Task prompt :: Among the entries that follow, find the lines containing the string "action" and copy them.

Input records Start Marker

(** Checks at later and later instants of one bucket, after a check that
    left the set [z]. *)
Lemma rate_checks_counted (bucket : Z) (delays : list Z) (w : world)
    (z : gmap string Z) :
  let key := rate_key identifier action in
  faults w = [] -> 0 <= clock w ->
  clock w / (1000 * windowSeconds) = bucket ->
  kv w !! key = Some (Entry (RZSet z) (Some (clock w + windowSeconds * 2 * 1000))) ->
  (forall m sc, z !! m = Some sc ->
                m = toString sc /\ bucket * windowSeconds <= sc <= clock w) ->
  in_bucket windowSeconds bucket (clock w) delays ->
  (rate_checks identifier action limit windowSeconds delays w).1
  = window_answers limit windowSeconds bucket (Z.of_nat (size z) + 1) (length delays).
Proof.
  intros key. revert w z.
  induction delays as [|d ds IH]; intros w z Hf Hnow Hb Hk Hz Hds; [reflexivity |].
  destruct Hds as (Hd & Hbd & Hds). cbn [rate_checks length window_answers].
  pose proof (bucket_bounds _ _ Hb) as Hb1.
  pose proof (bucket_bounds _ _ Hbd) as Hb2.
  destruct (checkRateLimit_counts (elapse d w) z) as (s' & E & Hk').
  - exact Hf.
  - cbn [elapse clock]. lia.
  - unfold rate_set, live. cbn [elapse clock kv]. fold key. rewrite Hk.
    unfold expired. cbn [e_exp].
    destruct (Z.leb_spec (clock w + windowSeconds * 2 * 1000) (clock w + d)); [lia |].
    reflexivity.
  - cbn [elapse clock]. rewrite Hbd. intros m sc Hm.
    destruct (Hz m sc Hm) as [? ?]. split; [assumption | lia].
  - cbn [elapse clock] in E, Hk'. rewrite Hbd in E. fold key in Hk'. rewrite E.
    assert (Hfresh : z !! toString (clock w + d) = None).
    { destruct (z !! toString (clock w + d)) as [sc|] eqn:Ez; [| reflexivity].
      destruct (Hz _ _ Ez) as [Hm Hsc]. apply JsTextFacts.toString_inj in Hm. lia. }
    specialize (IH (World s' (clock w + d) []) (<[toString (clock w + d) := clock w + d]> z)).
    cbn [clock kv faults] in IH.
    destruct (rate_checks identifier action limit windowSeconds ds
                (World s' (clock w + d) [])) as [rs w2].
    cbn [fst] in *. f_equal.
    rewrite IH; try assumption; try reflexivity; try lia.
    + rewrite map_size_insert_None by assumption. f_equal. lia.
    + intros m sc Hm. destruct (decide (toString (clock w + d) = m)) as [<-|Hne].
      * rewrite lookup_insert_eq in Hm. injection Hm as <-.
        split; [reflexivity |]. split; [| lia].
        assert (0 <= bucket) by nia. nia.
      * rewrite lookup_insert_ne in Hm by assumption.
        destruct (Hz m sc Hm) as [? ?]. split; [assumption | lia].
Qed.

Input records End Marker

Result for this exercise ::
  let key := rate_key identifier action in
  (rate_checks identifier action limit windowSeconds delays w).1
    destruct (rate_checks identifier action limit windowSeconds ds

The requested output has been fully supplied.